Common Sailing Injuries & How To Avoid Them

Common Sailing Injuries & How To Avoid Them | Life of Sailing

Last Updated by

Bennett D. Richardson, PT, DPT, CSCS

June 15, 2022

One of the worst things that can happen to a sailor is losing a season due to injury. Therefore, it’s important to know how to avoid common sailing injuries.

There are four things that every sailor should do to prevent injury. These include: performing warm-up exercise before every sailing trip (and completing these exercises throughout the year), ensuring a proper ergonomic set-up on the boat, practicing proper sun protection techniques, and staying alert at all times while on board.

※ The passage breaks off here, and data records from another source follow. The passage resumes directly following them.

Lemma size_components : distinct → size (dg_components dg) = length cs.
Proof.
  intros Hd. rewrite dg_components_eq by done.
  rewrite <-length_map_to_list, map_to_list_to_map, length_fmap; [done|].
  by rewrite <-list_fmap_compose.
Qed.

Lemma depends_deps d t : distinct → depends d t ↔ d ∈ deps_of (dg_components dg) t.
Proof.
  intros Hd. unfold depends, deps_of. split.
  - intros (c & Hc & <- & Hin). by rewrite (proj2 (components_lookup _ c Hd)).
  - destruct (dg_components dg !! t) as [c|] eqn:E; [|by intros ?%elem_of_nil].
    apply components_lookup in E as [??]; [|done]. by exists c.
Qed.

(** The adjacency list counts the requirements. *)
Lemma add_edge_lookup typ d deps adj :
  default [] (foldl (add_edge typ) adj deps !! d) = default [] (adj !! d) ++ replicate (occ d deps) typ.
Proof.
  revert adj. induction deps as [|x deps IH]; intros adj; simpl; [by rewrite (right_id_L [] (++))|].
  rewrite IH, occ_cons. unfold add_edge. case_decide as Hx.
  - subst x. rewrite lookup_insert_eq. simpl. by rewrite <-(assoc_L (++)).
  - by rewrite lookup_insert_ne.
Qed.

Lemma adj_lookup d :
  default [] (dg_adjList dg !! d) = mbind (λ c, replicate (occ d (RequiredDependencies c)) (Type_ c)) cs.
Proof.
  simpl. set (adj0 := foldl (λ adj comp, <[Type_ comp := []]> adj) ∅ cs).
  assert (H0 : default [] (adj0 !! d) = []).
  { assert (Hg : ∀ (l : list Component) (adj : gmap ComponentType (list ComponentType)),
      default [] (adj !! d) = [] →
      default [] (foldl (λ adj comp, <[Type_ comp := []]> adj) adj l !! d) = []).
    { induction l as [|c l IH]; intros adj Ha; simpl; [done|]. apply IH.
      destruct (decide (Type_ c = d)) as [<-|?]; [by rewrite lookup_insert_eq|by rewrite lookup_insert_ne]. }
    by apply Hg. }
  clearbody adj0. revert adj0 H0. generalize cs as l. induction l as [|c l IH]; intros adj Ha; simpl; [done|].
  assert (Hg : ∀ l adj, default [] (foldl (λ adj comp, foldl (add_edge (Type_ comp)) adj
      (RequiredDependencies comp)) adj l !! d) = default [] (adj !! d) ++
      mbind (λ c, replicate (occ d (RequiredDependencies c)) (Type_ c)) l).
  { clear. induction l as [|c l IH]; intros adj; simpl; [by rewrite (right_id_L [] (++))|].
    by rewrite IH, add_edge_lookup, <-(assoc_L (++)). }
  by rewrite Hg, add_edge_lookup, Ha.
Qed.

Lemma occ_replicate x n y : occ x (replicate n y) = if decide (x = y) then n else 0%nat.
Proof.
  induction n as [|n IH]; simpl; [by case_decide|]. rewrite occ_cons, IH. by case_decide.
Qed.

Lemma occ_adj d t : distinct →
  occ t (default [] (dg_adjList dg !! d)) = occ d (deps_of (dg_components dg) t).
Proof.
  intros Hd. rewrite adj_lookup.
  assert (Hg : ∀ l, NoDup (Type_ <$> l) →
    occ t (mbind (λ c, replicate (occ d (RequiredDependencies c)) (Type_ c)) l) =
    match list_find (λ c, Type_ c = t) l with Some (_, c) => occ d (RequiredDependencies c) | None => 0%nat end).
  { induction l as [|c l IH]; [done|]. csimpl. intros [Hc Hl]%NoDup_cons.
    rewrite occ_app, occ_replicate, IH by done. destruct (decide (Type_ c = t)) as [<-|Hne].
    - rewrite decide_True by done. destruct (list_find _ l) as [[i c']|] eqn:E; simpl; [|lia].
      exfalso. apply list_find_Some in E as (Hi & Heq & _). apply Hc.
      rewrite <-Heq. apply list_elem_of_fmap. exists c'. split; [done|by eapply list_elem_of_lookup_2].
    - rewrite decide_False by done. by destruct (list_find _ l) as [[i c']|]. }
  rewrite Hg by done. unfold deps_of.
  destruct (list_find _ cs) as [[i c]|] eqn:E.
  - apply list_find_Some in E as (Hi & Ht & _).
    by rewrite (proj2 (components_lookup t c Hd)) by (split; [by eapply list_elem_of_lookup_2|done]).
  - destruct (dg_components dg !! t) as [c|] eqn:E'; [|done].
    apply components_lookup in E' as [Hc Ht]; [|done].
    apply list_find_None in E. rewrite Forall_forall in E. by apply E in Ht.
Qed.

(** ** Kahn's algorithm *)
Abbreviation count m t := (default 0 ((m : gmap ComponentType Z) !! t)).

Lemma relax_fold visited l ind q :
  (∀ t, Z.of_nat (occ t l) <= count ind t) →
  ∃ ind' new, foldl (relax visited) (ind, q) l = (ind', q ++ new) ∧
    (∀ t, count ind' t = count ind t - Z.of_nat (occ t l)) ∧ NoDup new ∧
    ∀ t, t ∈ new ↔ t ∈ l ∧ count ind t = Z.of_nat (occ t l) ∧ t ∉ visited.
Proof.
  revert ind q. induction l as [|x l IH]; intros ind q Hle; simpl.
  { exists ind, []. rewrite (right_id_L [] (++)). split_and!; [done|intros t; unfold occ; simpl; lia|constructor|].
    intros t. rewrite elem_of_nil. naive_solver. }
  unfold relax at 2. simpl. set (d := count ind x - 1).
  assert (Hx := Hle x). rewrite occ_cons, decide_True in Hx by done.
  assert (Hcnt : ∀ t, count (<[x:=d]> ind) t = count ind t - (if decide (t = x) then 1 else 0)).
  { intros t. case_decide as Ht; [subst t; by rewrite lookup_insert_eq|].
    rewrite lookup_insert_ne by done. lia. }
  destruct (IH (<[x:=d]> ind) (if decide (d = 0 ∧ x ∉ visited) then q ++ [x] else q))
    as (ind' & new & Hf & Hind & Hnd & Hnew).
  { intros t. rewrite Hcnt. specialize (Hle t). rewrite occ_cons in Hle. repeat case_decide; try done; lia. }
  rewrite Hf.
  assert (Hmem : ∀ t, t ∈ new ↔ t ∈ l ∧ count ind t = Z.of_nat (occ t (x :: l)) ∧ t ∉ visited).
  { intros t. rewrite Hnew, Hcnt, occ_cons. repeat case_decide; try done; split; intros (? & ? & ?); (split_and!; [done|lia|done]). }
  exists ind', ((if decide (d = 0 ∧ x ∉ visited) then [x] else []) ++ new). split_and!.
  - case_decide; [by rewrite (assoc_L (++))|done].
  - intros t. rewrite Hind, Hcnt, occ_cons. repeat case_decide; try done; lia.
  - case_decide as Hd; [|done]. simpl. apply NoDup_cons. split; [|done].
    rewrite Hmem, <-occ_pos, occ_cons, decide_True by done. unfold d in Hd. lia.
  - intros t. rewrite elem_of_app, Hmem, elem_of_cons. split.
    + intros [Ht|Ht]; [|naive_solver]. case_decide as Hd; [|by apply elem_of_nil in Ht].
      apply list_elem_of_singleton in Ht as ->. rewrite occ_cons, decide_True in * by done.
      unfold d in Hd. split_and!; [by left|lia|naive_solver].
    + intros ([->|Ht] & Hc & Hv); [|by right].
      destruct (decide (x ∈ l)) as [Hin|Hin]; [by right|].
      left. rewrite decide_True; [by left|]. split; [|done]. rewrite occ_cons, decide_True in Hc by done.
      rewrite <-occ_pos in Hin. unfold d. lia.
Qed.

Abbreviation deps := (deps_of (dg_components dg)).

Record kahn_ok (ind : gmap ComponentType Z) (queue R : list ComponentType) : Prop := {
  ko_nodup : NoDup (R ++ queue);
  ko_types : R ++ queue ⊆ types;
  ko_count t : count ind t = Z.of_nat (length (filter (.∉ R) (deps t)));
  ko_ready t : t ∈ types → t ∈ R ++ queue ↔ deps t ⊆ R;
  ko_order l1 t l2 : R = l1 ++ t :: l2 → deps t ⊆ l1 }.

Lemma filter_visited cur R (l : list ComponentType) :
  cur ∉ R →
  (length (filter (.∉ R ++ [cur]) l) + occ cur l = length (filter (.∉ R) l))%nat.
Proof.
  intros Hcur. induction l as [|x l IH]; [done|]. rewrite occ_cons, !filter_cons.
  assert (Hx : x ∉ R ++ [cur] ↔ x ∉ R ∧ cur ≠ x).
  { rewrite not_elem_of_app, list_elem_of_singleton. naive_solver. }
  destruct (decide (cur = x)) as [<-|Hne].
  - rewrite (decide_False (P := cur ∉ R ++ [cur])), decide_True by naive_solver. simpl. lia.
  - destruct (decide (x ∉ R)).
    + rewrite (decide_True (P := x ∉ R ++ [cur])) by naive_solver. simpl. lia.
    + rewrite decide_False by naive_solver. done.
Qed.

Lemma filter_all_visited R (l : list ComponentType) : length (filter (.∉ R) l) = 0%nat ↔ l ⊆ R.
Proof.
  rewrite length_zero_iff_nil. induction l as [|x l IH]; [split; [intros _; apply list_subseteq_nil|done]|].
  rewrite filter_cons. case_decide as Hx.
  - split; [done|]. intros Hs. exfalso. apply Hx, Hs. left.
  - rewrite IH. split; intros Hs y.
    + intros [->|Hy]%elem_of_cons; [done|by apply Hs].
    + intros Hy. apply Hs. by right.
Qed.

Lemma kahn_step ind queue R cur q visited :
  distinct → kahn_ok ind queue R → (∀ t, t ∈ visited ↔ t ∈ R ++ [cur]) → queue ≡ₚ cur :: q →
  ∃ ind' q', foldl (relax visited) (ind, q) (default [] (dg_adjList dg !! cur)) = (ind', q') ∧
    kahn_ok ind' q' (R ++ [cur]).
Proof.
  intros Hd [Hnd Hty Hcnt Hready Hord] Hvis Hq. rewrite Hq in Hnd, Hty.
  assert (Hcur : cur ∉ R) by (apply NoDup_app in Hnd as (_ & Hdisj & _); intros Hin; apply (Hdisj _ Hin); left).
  assert (Hct : cur ∈ types) by (apply Hty, elem_of_app; right; left).
  destruct (relax_fold visited (default [] (dg_adjList dg !! cur)) ind q)
    as (ind' & new & Hf & Hind & Hnn & Hnew).
  { intros t. rewrite Hcnt, occ_adj by done. pose proof (filter_visited cur R (deps t) Hcur). lia. }
  assert (Hind' : ∀ t, count ind' t = Z.of_nat (length (filter (.∉ R ++ [cur]) (deps t)))).
  { intros t. rewrite Hind, Hcnt, occ_adj by done. pose proof (filter_visited cur R (deps t) Hcur). lia. }
  assert (Hnew' : ∀ t, t ∈ new ↔ cur ∈ deps t ∧ deps t ⊆ R ++ [cur] ∧ t ∉ R ++ [cur]).
  { intros t. rewrite Hnew, Hvis, <-!occ_pos, occ_adj, <-filter_all_visited by done.
    specialize (Hind t). rewrite Hind', occ_adj in Hind by done.
    split; intros (? & ? & ?); (split_and!; [done|lia|done]). }
  assert (Htn : ∀ t, t ∈ new → t ∈ types).
  { intros t (Hin & _)%Hnew'. apply (components_dom t Hd). unfold deps_of in Hin.
    destruct (dg_components dg !! t); [done|by apply elem_of_nil in Hin]. }
  assert (Hcr : deps cur ⊆ R).
  { apply Hready; [done|]. rewrite Hq. apply elem_of_app. right. left. }
  exists ind', (q ++ new). split; [done|].
  rewrite (cons_middle cur R q), (assoc_L (++)) in Hnd, Hty. split.
  - rewrite (assoc_L (++)). apply NoDup_app. split_and!; [done| |done].
    intros t Ht (Hin & _ & Hnin)%Hnew'. apply elem_of_app in Ht as [?|Ht]; [done|].
    assert (Htr : t ∈ R ++ queue) by (rewrite Hq; apply elem_of_app; right; by right).
    apply Hready in Htr; [|apply Hty, elem_of_app; by right]. by apply Hcur, Htr.
  - rewrite (assoc_L (++)). intros t [?|?]%elem_of_app; [by apply Hty|by apply Htn].
  - done.
  - intros t Ht. rewrite (assoc_L (++)), elem_of_app, Hnew'.
    specialize (Hready t Ht). rewrite Hq, (cons_middle cur R q), (assoc_L (++)) in Hready.
    rewrite Hready. split.
    + intros [Hs|(_ & Hs & _)]; [|done]. etrans; [exact Hs|]. intros x Hx. apply elem_of_app. by left.
    + intros Hs. destruct (decide (cur ∈ deps t)) as [Hin|Hin].
      * right. split_and!; [done|done|]. intros [Hr| ->%list_elem_of_singleton]%elem_of_app.
        -- assert (Hsub : deps t ⊆ R) by (apply Hready; apply elem_of_app; left; apply elem_of_app; by left).
           by apply Hcur, Hsub.
        -- by apply Hcur, Hcr.
      * left. intros x Hx. assert (Hxs := Hs x Hx).
        apply elem_of_app in Hxs as [?| ->%list_elem_of_singleton]; done.
  - intros l1 t l2 Heq. destruct l2 as [|y l2 _] using rev_ind.
    + apply app_inj_tail in Heq as [<- <-]. done.
    + rewrite app_comm_cons, (assoc_L (++)) in Heq. apply app_inj_tail in Heq as [Heq _]. by eapply Hord.
Qed.

Lemma kahn_ok_length ind queue R : distinct → kahn_ok ind queue R → (length R + length queue <= length cs)%nat.
Proof.
  intros Hd [Hnd Hty _ _ _]. rewrite <-length_app, <-(length_fmap Type_).
  by apply submseteq_length, NoDup_submseteq.
Qed.

Lemma kahn_run fuel ind queue R visited :
  distinct → kahn_ok ind queue R → (∀ t, t ∈ visited ↔ t ∈ R) → (length cs <= fuel + length R)%nat →
  ∃ ind' R', kahn fuel dg ind queue R visited = Some R' ∧ kahn_ok ind' [] R'.
Proof.
  intros Hd. revert ind queue R visited. induction fuel as [|fuel IH]; intros ind queue R visited Hk Hv Hf;
    pose proof (kahn_ok_length _ _ _ Hd Hk) as Hlen; cbn [kahn];
    pose proof (sort_strings_perm queue) as Hp; destruct (sort_strings queue) as [|cur q] eqn:Es;
    try (apply Permutation_nil_l in Hp as ->; by exists ind, R).
  - apply Permutation_length in Hp. simpl in *. lia.
  - destruct (kahn_step ind queue R cur q ({[cur]} ∪ visited) Hd Hk) as (ind' & q' & Hst & Hk').
    { intros t. rewrite elem_of_union, elem_of_singleton, Hv, elem_of_app, list_elem_of_singleton. naive_solver. }
    { by rewrite Hp. }
    rewrite Hst. apply IH; [done| |rewrite length_app; simpl; lia].
    intros t. rewrite elem_of_union, elem_of_singleton, Hv, elem_of_app, list_elem_of_singleton. naive_solver.
Qed.

Section search.
Context `{MapRange}.

Lemma range_types : distinct → (λ p, Type_ p.2) <$> go_range (dg_components dg) ≡ₚ types.
Proof.
  intros Hd. rewrite go_range_perm, dg_components_eq by done.
  rewrite map_to_list_to_map by (by rewrite <-list_fmap_compose).
  by rewrite <-list_fmap_compose.
Qed.

Lemma range_keys : distinct → (go_range (dg_components dg)).*1 ≡ₚ types.
Proof.
  intros Hd. rewrite go_range_perm, dg_components_eq by done.
  rewrite map_to_list_to_map by (by rewrite <-list_fmap_compose).
  by rewrite <-list_fmap_compose.
Qed.

Lemma indegrees_lookup t v : distinct →
  indegrees dg !! t = Some v ↔ t ∈ types ∧ v = Z.of_nat (length (deps t)).
Proof.
  intros Hd. unfold indegrees.
  set (g := λ p : ComponentType * Component, (Type_ p.2, Z.of_nat (length (RequiredDependencies p.2)))).
  assert (Hf : ∀ l (m : gmap ComponentType Z), foldl (λ m p, <[Type_ p.2:=Z.of_nat (length (RequiredDependencies p.2))]> m) m l =
    foldl (λ m p, <[p.1 := p.2]> m) m (g <$> l)).
  { induction l as [|p l IH]; intros m; [done|apply IH]. }
  rewrite Hf, foldl_insert_lookup, lookup_empty; [|rewrite <-list_fmap_compose].
  - rewrite list_elem_of_fmap. split.
    + intros [([k c] & [= -> ->] & Hin%elem_of_go_range)|[_ ?]]; [|done].
      apply components_lookup in Hin as [Hc Hk]; [|done]. split; [by apply list_elem_of_fmap_2|].
      unfold deps_of. by rewrite (proj2 (components_lookup (Type_ c) c Hd)).
    + intros [(c & -> & Hc)%list_elem_of_fmap ->]. left. exists (Type_ c, c).
      rewrite elem_of_go_range, components_lookup by done. split; [|done]. unfold g, deps_of. simpl fst. simpl snd.
      by rewrite (proj2 (components_lookup (Type_ c) c Hd)).
  - change (fst ∘ g) with (λ p : ComponentType * Component, Type_ p.2). by rewrite range_types.
Qed.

While it is true that the rate of sailing related injuries are relatively low when compared to injury rates in land-based activities, there is still a significant risk of injury and even death when sailing. According to Nathanson, “high winds, operator inexperience, and operator inattention are the most common contributing factors for injury.” However, even if you are an experienced sailor and feel that the issues of operator inexperience and inattention are not applicable to you, you may be surprised to find that even at the olympic level, there are high rates of overuse injuries in the back, hands and knees. So regardless of whether you’re an expert sailor or a beginner, there are many considerations to be made to avoid injuries when sailing. In this article, we will review some common injuries seen in sailors and examine each of these items in detail to help you have a successful, injury-free sailing season.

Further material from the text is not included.